It turns out that sqlite has a context manager that creates the connection and rolls back transactions if there's an exception.
It's important to know exactly what kind of setup and teardown a particular context manager does. This particular context manager creates the connection, but it does not automatically close it. You still have to remember to close it yourself.
db_path = "test.db"
with sqlite3.connect(db_path) as conn:
cursor = conn.cursor()
cursor.execute("CREATE TABLE IF NOT EXISTS test (id INTEGER PRIMARY KEY, country TEXT)")
cursor.execute("INSERT INTO test (country) VALUES('Argentina')")
conn.commit()
conn.close()
Big takeaway: If you are working with objects that support context managers, you should use those context managers. Pay attention to how the context manager works though, because it may not do everything you expect.
Exercises¶
The exercises below invite you to practice applying the different strategies outlined above. They follow the order of the concepts presented, but you can attempt them in any order. Start with the ones that seem most applicable to the work you need to do.
You can find example answers in the ExerciseAnswers.ipynb notebook.
1) Use unpacking for pretty printing¶
The code below uses a loop to print each value in a collection on a separate line.
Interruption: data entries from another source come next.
(* ===== verification/Mining.v ===== *)
(** * Mining (gossiper/blockchain.go)

    [blockchainMiningRoutine] is a loop around a [select]: a transaction, a block, or
    nothing arrives, and in the last case one nonce is tried.  A step of the loop is a
    function from its variables and the case to their new values and the effects.  The
    goroutine [forwardOwnBlock], which sleeps before it announces a mined block, is the
    event [OwnBlock]. *)
From S2P Require Import Prelude Sha2 Dto Containers Gossip Blockchain.

Section Miner.
Context (range : gset bytes -> list bytes).

Definition mapDifference (first : gmap string TxPublish) (second : gset string)
    : gmap string TxPublish := filter (fun kv => kv.1 ∉ second) first.
Definition createBlock (prevHash nonce : bytes) (txMap : gmap string TxPublish) : Block :=
  mkBlock prevHash nonce (snd <$> map_to_list txMap).

(** Decrements the hop limit in place and sends the packet on to all peers but the sender. *)
Definition forwardBlockOrTx (g : Gossiper) (packet : GossipPacket) (sender : string)
    : outcome (GossipPacket * list action) :=
  '(packet', shouldSend) ← DecrementHopCount packet;
  Ok (packet', if shouldSend : bool
               then Send packet' <$> stringArrayDifference (GetArrayCopy (peers g)) [sender] else []).

(** The variables of [blockchainMiningRoutine]; times are nanoseconds. *)
Record miner := mkMiner {
  mi_ledger : BlockchainLedger;
  everyTxEver : gmap string TxPublish;
  pendingNames : gmap string TxPublish;
  headhash : bytes;
  takenNames : gset string;
  mi_nonce : bytes;
  lastTimeMined : Z;
  firstBlock : bool;
  canMine : bool
}.
Definition set_ledger (m : miner) (bcl : BlockchainLedger) (pending : gmap string TxPublish)
    (head : bytes) (t : Z) : miner :=
  mkMiner bcl (everyTxEver m) pending head (takenNames m) (mi_nonce m) t (firstBlock m) (canMine m).

(** A case of the [select], with the time and the random nonce it uses; [OwnBlock] is the
    end of the goroutine [forwardOwnBlock]. *)
Inductive mining_event :=
  | FileNaming (txPubPap : PacketAddressPair) (now : Z)
  | Blocks (blockPubPap : PacketAddressPair) (now : Z)
  | Mine (now : Z) (fresh_nonce : bytes)
  | OwnBlock (packet : GossipPacket).
Inductive mining_effect :=
  | Act (a : action)
  | GoForwardOwnBlock (packet : GossipPacket) (delay : Z).

(** [insert_missing m k v] is [if !present { m[k] = v }]. *)
Definition insert_missing (m : gmap string TxPublish) (k : string) (v : TxPublish)
    : gmap string TxPublish := if m !! k is Some _ then m else <[k := v]> m.

Definition mine_filenaming (g : Gossiper) (m : miner) (pap : PacketAddressPair) (now : Z)
    : outcome (miner * list action) :=
  txPub ← deref (g_TxPublish (pap_Packet pap));
  let name := tx_Name txPub in
  let isNew := bool_decide (pendingNames m !! name = None) && bool_decide (name ∉ takenNames m) in
  sender ← pap_GetSenderAddress pap;
  '(packet', sent) ← forwardBlockOrTx g (pap_Packet pap) sender;
  (* the maps hold the transaction whose hop limit [forwardBlockOrTx] decrements *)
  tx ← deref (g_TxPublish packet');
  Ok (mkMiner (mi_ledger m) (insert_missing (everyTxEver m) name tx)
        (if isNew then <[name := tx]> (pendingNames m) else pendingNames m) (headhash m)
        (takenNames m) (mi_nonce m) (if isNew then now else lastTimeMined m) (firstBlock m) (canMine m),
      sent).

(** [takenNames := ...] declares a new variable: the one of the routine keeps its value. *)
Definition mine_block (g : Gossiper) (m : miner) (pap : PacketAddressPair) (now : Z)
    : outcome (miner * list action) :=
  block ← bp_Block <$> deref (g_BlockPublish (pap_Packet pap));
  if negb (checkValid block) then Ok (m, [])
  else if isPresent (mi_ledger m) (Block_Hash block) then Ok (m, [])
  else
    '(bcl, (_, headChanged, headGrew)) ← insertBlock range (mi_ledger m) block;
    m ←
      (if headChanged : bool then
         let headhash' := longestChain bcl in
         taken ← getTakenNames (fuel_of bcl) bcl headhash';
         Ok (set_ledger m bcl (mapDifference (everyTxEver m) taken) headhash' now)
       else if headGrew : bool then
         Ok (set_ledger m bcl (mapDifference (pendingNames m) (getNames block)) (longestChain bcl) now)
       else Ok (set_ledger m bcl (pendingNames m) (headhash m) now));
    sender ← pap_GetSenderAddress pap;
    '(_, sent) ← forwardBlockOrTx g (pap_Packet pap) sender;
    Ok (m, sent).

Definition block_packet (b : BlockPublish) : GossipPacket :=
  mkGossipPacket None None None None None None None None None (Some b) None None None None.

Definition mine_default (m : miner) (now : Z) (fresh_nonce : bytes)
    : outcome (miner * list mining_effect) :=
  if canMine m then
    let blockToMine := createBlock (headhash m) (mi_nonce m) (pendingNames m) in
    match mine blockToMine with
    | Some blockPub =>
        '(bcl, _) ← insertBlock range (mi_ledger m) blockToMine;
        let delay := if firstBlock m then 5 * 10 ^ 9 else int64 (now - lastTimeMined m) in
        Ok (mkMiner bcl (everyTxEver m) ∅ (longestChain bcl) (takenNames m) fresh_nonce now false false,
            [GoForwardOwnBlock (block_packet blockPub) (int64 (2 * delay))])
    | None =>
        Ok (mkMiner (mi_ledger m) (everyTxEver m) (pendingNames m) (headhash m) (takenNames m)
              fresh_nonce (lastTimeMined m) (firstBlock m) true, [])
    end
  else
    Ok (mkMiner (mi_ledger m) (everyTxEver m) (pendingNames m) (headhash m) (takenNames m)
          (mi_nonce m) now (firstBlock m) false, []).

Definition forwardOwnBlock (g : Gossiper) (m : miner) (packet : GossipPacket)
    : outcome (miner * list action) :=
  '(packet', shouldSend) ← DecrementHopCount packet;
  Ok (mkMiner (mi_ledger m) (everyTxEver m) (pendingNames m) (headhash m) (takenNames m)
        (mi_nonce m) (lastTimeMined m) (firstBlock m) true,
      if shouldSend : bool
      then Send packet' <$> stringArrayDifference (GetArrayCopy (peers g)) [] else []).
counties = ["Anoka", "Dakota", "Carver", "Hennepin", "Ramsey", "Scott", "Washington"]
for county in counties:
print(county)
Write a different implementation that uses unpacking to print each value on a separate line using a single call to the print
function instead of a loop.
Hint: The print
function's first parameter is *objects
, which is accepts any number of positional arguments (similar to *args
in other functions). These arguments are what will be printed. The second parameter is sep
, which defines the character to put in between the values to print. The default value of sep
is a single space (' '
), but it could be a newline character ('\n'
).
2) Use standard library data classes¶
The code below uses a dictionary to define a record, then changes one of the values in that record.
record = {
"total_population": 5000,
"population_in_poverty": 200
}
record["total_population"] = 6000
print(record)
This pattern cannot be implented using a named tuple, because named tuples are immutable. A data class is a standard library class that is similar to a named tuple, but it can be editable. Write a different implementation of the code above to use data classes instead of dictionaries
Hint: The official Python documentation may be hard to understand. You may want to search for a tutorial on data classes specifically.
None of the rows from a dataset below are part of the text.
(* ===== verification/Storage.v ===== *)
(** * The database of a node (dht/storage.go)

    The node keeps its part of the DHT, and the state of its crawler, in a bbolt database.
    bbolt and protobuf are third-party code: the classes [Bolt] and [Protobuf] state what the
    code relies on, and the operations are written against them.  A transaction is atomic.
    The keys are SHA-512 hashes, 64 bytes, for which bbolt's [Put] does not fail. *)
From S2P Require Import Prelude Sha2 DhtId CrawlerPacket.

(** ** The database *)
Class Bolt (db : Type) := {
  bolt_get : db -> string -> bytes -> option bytes;     (* nil if the key is absent *)
  bolt_put : db -> string -> bytes -> bytes -> db;
  bolt_delete : db -> string -> bytes -> db;
  bolt_sequence : db -> string -> Z;                    (* the last sequence number of a bucket *)
  bolt_next_sequence : db -> string -> db;
  bolt_get_put d b k v b' k' : bolt_get (bolt_put d b k v) b' k' =
    if decide (b = b' /\ k = k') then Some v else bolt_get d b' k';
  bolt_get_delete d b k b' k' : bolt_get (bolt_delete d b k) b' k' =
    if decide (b = b' /\ k = k') then None else bolt_get d b' k';
  bolt_get_next d b b' k' : bolt_get (bolt_next_sequence d b) b' k' = bolt_get d b' k';
  bolt_sequence_put d b k v b' : bolt_sequence (bolt_put d b k v) b' = bolt_sequence d b';
  bolt_sequence_delete d b k b' : bolt_sequence (bolt_delete d b k) b' = bolt_sequence d b';
  bolt_sequence_next d b b' : bolt_sequence (bolt_next_sequence d b) b' =
    if decide (b = b') then bolt_sequence d b + 1 else bolt_sequence d b'
}.

(** ** Encodings: decoding gives back the [ok] values that were encoded *)
Class Protobuf (A : Type) (ok : A -> Prop) := {
  pb_encode : A -> bytes;
  pb_decode : bytes -> option A;
  pb_roundtrip a : ok a -> pb_decode (pb_encode a) = Some a
}.

Definition queueCountID : string := "queCount".
Definition pastMapID : string := "pastMap".
Definition KeywordsBucket : string := "keywords".
Definition LinksBucket : string := "links".
Definition CitationsBucket : string := "citations".
Definition PageHashBucket : string := "pageHash".
Definition PageRankBucket : string := "pageRank".
Definition CrawlQueueBucket : string := "crawlQueue".
Definition QueueIndexBucket : string := "queueIndex".
Definition PastMapBucket : string := "pastMap".

Definition buckets : list string := [KeywordsBucket; LinksBucket; PageHashBucket; CrawlQueueBucket;
  QueueIndexBucket; CitationsBucket; PageRankBucket; PastMapBucket].

(** The links of a keyword in the order of [sort.Slice], which is some order by decreasing
    frequency. *)
Definition by_frequency (x y : string * Z) : Prop := y.2 <= x.2.
Record frequency_order := mkFrequencyOrder {
  fo_links :> gmap string Z -> list (string * Z);
  fo_perm m : fo_links m ≡ₚ map_to_list m;
  fo_sorted m : StronglySorted by_frequency (fo_links m)
}.

(** A keyword with no links would be decoded to a nil map. *)
Definition has_links (km : KeywordToURLMap) : Prop := km_LinkData km <> ∅.

Section Storage.
Context {db : Type} `{HB : Bolt db} `{HP : Protobuf KeywordToURLMap has_links}.

Definition Storage_Put (d : db) (key : TypeID) (data : bytes) (bucket : string) : db :=
  bolt_put d bucket key data.
Definition Storage_Delete (d : db) (key : TypeID) (bucket : string) : db := bolt_delete d bucket key.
3) Use the built-in min and max functions¶
The code below creates a list of 20 random numbers between -1000 and 1000.
from random import randint
nums = [randint(-1000, 1000) for i in range(20)]
The code below finds the maximum and minimum values of nums
using conditional logic and explicit comparisons to running values.
min_num = 1000
max_num = -1000
for num in nums:
if num > max_num:
max_num = num
if num < min_num:
min_num = num
print(max_num, min_num)
4) Just do things¶
The code below defines three records using a named tuple.
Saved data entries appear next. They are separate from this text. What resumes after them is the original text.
(* ===== verification/Crypto.v ===== *)
(** * Key exchange and encryption (diffie_hellman/)

    Diffie-Hellman over the integers modulo [p] is executable.  AES-GCM is used through the
    class [AEAD], which states the contract of Go's [cipher.AEAD]: opening what was sealed
    with the same key and nonce gives back the plain text.  The random secret and nonce are
    arguments. *)
From Stdlib Require Import Zpow_facts.
From S2P Require Import Prelude Sha2.

(** ** math/big *)
(** [new(big.Int).Exp(x, y, m)]: [x**y mod |m|], where the modulus is ignored when it is zero
    (for [y >= 0], as in all uses). *)
Fixpoint pow_mod_pos (x : Z) (y : positive) (m : Z) : Z :=
  match y with
  | xH => x mod m
  | xO y' => let r := pow_mod_pos x y' m in (r * r) mod m
  | xI y' => let r := pow_mod_pos x y' m in (r * r * x) mod m
  end.
Definition Exp (x y m : Z) : Z :=
  if m =? 0 then x ^ y
  else match y with Z.pos p => pow_mod_pos x p (Z.abs m) | _ => 1 mod Z.abs m end.

(** [Bytes]: big endian, without leading zeros. *)
Fixpoint to_bytes_pos (fuel : nat) (z : Z) (acc : bytes) : bytes :=
  match fuel with
  | O => acc
  | S fuel' => if z =? 0 then acc else to_bytes_pos fuel' (z / 256) (z mod 256 :: acc)
  end.
Definition Bytes (z : Z) : bytes := to_bytes_pos (Z.to_nat (Z.log2 z) + 1) z [].
Definition SetBytes (b : bytes) : Z := be b.

(** ** diffiehellman.go *)
Record DHParty := mkParty { dh_g : Z; dh_p : Z; dh_secret : Z }.
(** [secret()] is the number of 256 random bytes. *)
Definition DH_New (group p : Z) (random : bytes) : DHParty :=
  mkParty group p (SetBytes random).
Definition Group : Z := 2.
Definition hex_value (a : Ascii.ascii) : Z :=
  let n := Z.of_N (Ascii.N_of_ascii a) in
  if n <? 58 then n - 48 else if n <? 71 then n - 55 else n - 87.
Definition of_hex (s : string) : Z :=
  fold_left (fun z a => z * 16 + hex_value a) (String.list_ascii_of_string s) 0.
Definition P : Z := Eval vm_compute in of_hex
  ("FFFFFFFFFFFFFFFFC90FDAA22168C234C4C6628B80DC1CD1" ++
   "29024E088A67CC74020BBEA63B139B22514A08798E3404DD" ++
   "EF9519B3CD3A431B302B0A6DF25F14374FE1356D6D51C245" ++
   "E485B576625E7EC6F44C42E9A637ED6B0BFF5CB6F406B7ED" ++
   "EE386BFB5A899FA5AE9F24117C4B1FE649286651ECE45B3D" ++
   "C2007CB8A163BF0598DA48361C55D39A69163FA8FD24CF5F" ++
   "83655D23DCA3AD961C62F356208552BB9ED529077096966D" ++
   "670C354E4ABC9804F1746C08CA18217C32905E462E36CE3B" ++
   "E39E772C180E86039B2783A2EC07A28FB5C55DF06F4C52C9" ++
   "DE2BCBF6955817183995497CEA956AE515D2261898FA0510" ++
   "15728E5A8AACAA68FFFFFFFFFFFFFFFF")%string.

Definition GeneratePublicKey (dh : DHParty) : bytes :=
  Bytes (Exp (dh_g dh) (dh_secret dh) (dh_p dh)).
Definition GenerateSymmetricKey (dh : DHParty) (publicKey : bytes) : bytes :=
  let pk := SetBytes publicKey in
  let sharedSecret := Exp pk (dh_secret dh) (dh_p dh) in
  Sum256 (Bytes sharedSecret).

(** ** aesencrypter.go *)
Class AEAD := {
  aead_seal : bytes -> bytes -> bytes -> bytes;           (* key, nonce, plain text *)
  aead_open : bytes -> bytes -> bytes -> option bytes;    (* key, nonce, cipher text *)
  aead_open_seal key nonce plain : length key = 32%nat -> length nonce = 12%nat ->
    aead_open key nonce (aead_seal key nonce plain) = Some plain
}.
Definition nonceSize : nat := 12.

Section AES.
Context `{AEAD}.
(** [New] stops the process unless the key has 16, 24 or 32 bytes. *)
Definition aes_New (key : bytes) : outcome bytes :=
  if bool_decide (length key ∈ [16; 24; 32]%nat) then Ok key else Fatal "crypto/aes: invalid key size".
Definition Encrypt (key nonce plaintext : bytes) : bytes := nonce ++ aead_seal key nonce plaintext.
(** [ciphertext[:12]] panics when it is shorter; [None] is the error of [Open]. *)
Definition Decrypt (key ciphertext : bytes) : outcome (option bytes) :=
  if (length ciphertext <? nonceSize)%nat then Panic "slice bounds out of range"
  else Ok (aead_open key (take nonceSize ciphertext) (drop nonceSize ciphertext)).
End AES.

(** ** Correctness *)
Lemma pow_mod_pos_spec x y m : m <> 0 -> pow_mod_pos x y m = x ^ Z.pos y mod m.
Proof.
  intros Hm. induction y as [y IH|y IH|]; cbn [pow_mod_pos].
  - rewrite IH, Pos2Z.inj_xI, Z.pow_add_r, Z.pow_1_r, Z.pow_twice_r by lia.
    rewrite <-(Z.mul_mod_idemp_l (_ * _)), <-Z.mul_mod, Z.mul_mod_idemp_l by done. done.
  - rewrite IH, Pos2Z.inj_xO, Z.pow_twice_r, <-Z.mul_mod by done. done.
  - by rewrite Z.pow_1_r.
Qed.
Lemma Exp_spec x y m : m <> 0 -> 0 <= y -> Exp x y m = x ^ y mod Z.abs m.
Proof.
  intros Hm Hy. unfold Exp. rewrite (proj2 (Z.eqb_neq _ _)) by done.
  destruct y; [done | apply pow_mod_pos_spec; lia | lia].
Qed.
Lemma Exp_range x y m : m <> 0 -> 0 <= y -> 0 <= Exp x y m.
Proof. intros. rewrite Exp_spec by done. apply Z.mod_pos_bound. lia. Qed.
Lemma Exp_comm g a b m : m <> 0 -> 0 <= a -> 0 <= b -> Exp (Exp g b m) a m = Exp (Exp g a m) b m.
Proof.
  intros Hm Ha Hb. rewrite !Exp_spec by done.
  rewrite <-!Zpow_facts.Zpower_mod by lia. rewrite <-!Z.pow_mul_r by done. by rewrite (Z.mul_comm a).
Qed.

Lemma be_app l1 l2 : be (l1 ++ l2) = be l1 * 2 ^ (8 * Z.of_nat (length l2)) + be l2.
Proof.
  induction l1 as [|b l1 IH]; cbn [be app]; [lia |]. rewrite IH, length_app, Nat2Z.inj_add.
  rewrite Z.mul_add_distr_l, Z.pow_add_r by lia. ring.
Qed.
Lemma to_bytes_pos_spec fuel : forall z acc, 0 <= z < 256 ^ Z.of_nat fuel ->
  be (to_bytes_pos fuel z acc) = z * 2 ^ (8 * Z.of_nat (length acc)) + be acc.
Proof.
  induction fuel as [|fuel IH]; intros z acc Hz; cbn [to_bytes_pos].
  - cbn in Hz. replace z with 0 by lia. lia.
  - rewrite Nat2Z.inj_succ, Z.pow_succ_r in Hz by lia.
    destruct (Z.eqb_spec z 0) as [->|]; [lia |].
    rewrite IH by (split; [apply Z.div_pos; lia | apply Z.div_lt_upper_bound; lia]).
    cbn [length be]. rewrite Nat2Z.inj_succ, Z.mul_succ_r, Z.pow_add_r by lia.
    change (2 ^ 8) with 256. rewrite (Z.div_mod z 256) at 3 by lia. ring.
Qed.
Lemma SetBytes_Bytes z : 0 <= z -> SetBytes (Bytes z) = z.
Proof.
  intros Hz. unfold SetBytes, Bytes. rewrite to_bytes_pos_spec; [cbn [be length]; change (2 ^ _) with 1; lia |].
  split; [done |]. rewrite Nat2Z.inj_add, Z2Nat.id by apply Z.log2_nonneg.
  destruct (decide (z = 0)) as [->|]; [done |].
  eapply Z.lt_le_trans; [apply Z.log2_spec; lia |].
  change (Z.of_nat 1) with 1. rewrite <-Z.add_1_r. apply Z.pow_le_mono_l. pose proof (Z.log2_nonneg z). lia.
Qed.

Lemma shared_key g p a b :
  p <> 0 -> wf_bytes a -> wf_bytes b ->
  GenerateSymmetricKey (DH_New g p a) (GeneratePublicKey (DH_New g p b)) =
  GenerateSymmetricKey (DH_New g p b) (GeneratePublicKey (DH_New g p a)).
Proof.
  intros Hp Ha Hb. unfold GenerateSymmetricKey, GeneratePublicKey, DH_New. cbn [dh_g dh_p dh_secret].
  pose proof (be_range a Ha). pose proof (be_range b Hb). unfold SetBytes at 2 4.
  rewrite !SetBytes_Bytes by (apply Exp_range; [done | unfold SetBytes; lia]).
  rewrite Exp_comm; [done | done | unfold SetBytes; lia..].
Qed.

Lemma GenerateSymmetricKey_length dh pk : length (GenerateSymmetricKey dh pk) = 32%nat.
Proof. apply Sum256_length. Qed.

(** Key agreement.  Two parties that use the same group and modulus, which is not zero,
    and exchange their public keys derive the same symmetric key, of 32 bytes, whatever
    their random secrets are. *)
Theorem key_agreement g p a b :
  p <> 0 -> wf_bytes a -> wf_bytes b ->
  let alice := DH_New g p a in
  let bob := DH_New g p b in
  GenerateSymmetricKey alice (GeneratePublicKey bob) = GenerateSymmetricKey bob (GeneratePublicKey alice) /\
  length (GenerateSymmetricKey alice (GeneratePublicKey bob)) = 32%nat.
Proof.
  intros Hp Ha Hb. cbv zeta. split; [by apply shared_key | apply Sum256_length].
Qed.

Lemma key_agreement_witness :
  GenerateSymmetricKey (DH_New Group 23 [6]) (GeneratePublicKey (DH_New Group 23 [15])) =
  GenerateSymmetricKey (DH_New Group 23 [15]) (GeneratePublicKey (DH_New Group 23 [6])).
Proof.
  apply (key_agreement Group 23 [6] [15]); [lia | repeat constructor; unfold in_width; lia..].
Defined.

Lemma aes_New_32 key : length key = 32%nat -> aes_New key = Ok key.
Proof. intros Hk. unfold aes_New. by rewrite Hk. Qed.

(** Decrypting with the key of the sender gives back the message, for every nonce of twelve
    bytes; and a cipher text of less than twelve bytes ends the process of the receiver. *)
Theorem encrypt_decrypt `{AEAD} key nonce plain short :
  length key = 32%nat -> length nonce = 12%nat -> (length short < 12)%nat ->
  Decrypt key (Encrypt key nonce plain) = Ok (Some plain) /\
  Decrypt key short = Panic "slice bounds out of range".
Proof.
  intros Hk Hn Hs. unfold Decrypt, Encrypt, nonceSize. split.
  - rewrite length_app, Hn. rewrite (proj2 (Nat.ltb_ge _ _)) by lia.
    rewrite take_app_length', drop_app_length' by done. by rewrite aead_open_seal.
  - by rewrite (proj2 (Nat.ltb_lt _ _)).
Qed.

(** A toy cipher: the plain text, tagged with the key. *)
Definition tag_cipher : AEAD.
Proof.
  refine {| aead_seal key nonce plain := key ++ plain;
            aead_open key nonce c := if decide (take (length key) c = key) then Some (drop (length key) c) else None |}.
  intros key nonce plain _ _. by rewrite take_app_length, decide_True, drop_app_length by done.
Defined.
Lemma encrypt_decrypt_witness :
  @Decrypt tag_cipher (replicate 32 7) (@Encrypt tag_cipher (replicate 32 7) (replicate 12 1) [104; 105]) =
    Ok (Some [104; 105]).
Proof. apply (@encrypt_decrypt tag_cipher (replicate 32 7) (replicate 12 1) [104; 105] []); cbn; lia. Defined.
from typing import NamedTuple
class Record(NamedTuple):
total_population: int
population_in_poverty: int
record1 = Record(5000, 2000)
record2 = Record(200, 10)
record3 = Record("400", "30")
The code below calculates the poverty rate, first checking that the values in the record are the correct type, and transforming them if not.
def poverty_rate(record):
total_pop, pop_in_poverty = record
if not isinstance(total_pop, int):
total_pop = int(record.total_population)
if not isinstance(pop_in_poverty, int):
pop_in_poverty = int(record.population_in_poverty)
return pop_in_poverty / total_pop
for record in (record1, record2, record3):
print(poverty_rate(record))
Write a different implementation that doesn't use if
to check datatypes ahead of time.
Hint: You may find it useful to first write the code without any error handling to see what type of error occurs.
For an even better way to solve this kind of problem, look into Pydantic models. These models are not built-in or in the standard library, so you have to install the Pydantic library to get them. Pydantic models are like named tuples that guarantee the records will have the correct data type.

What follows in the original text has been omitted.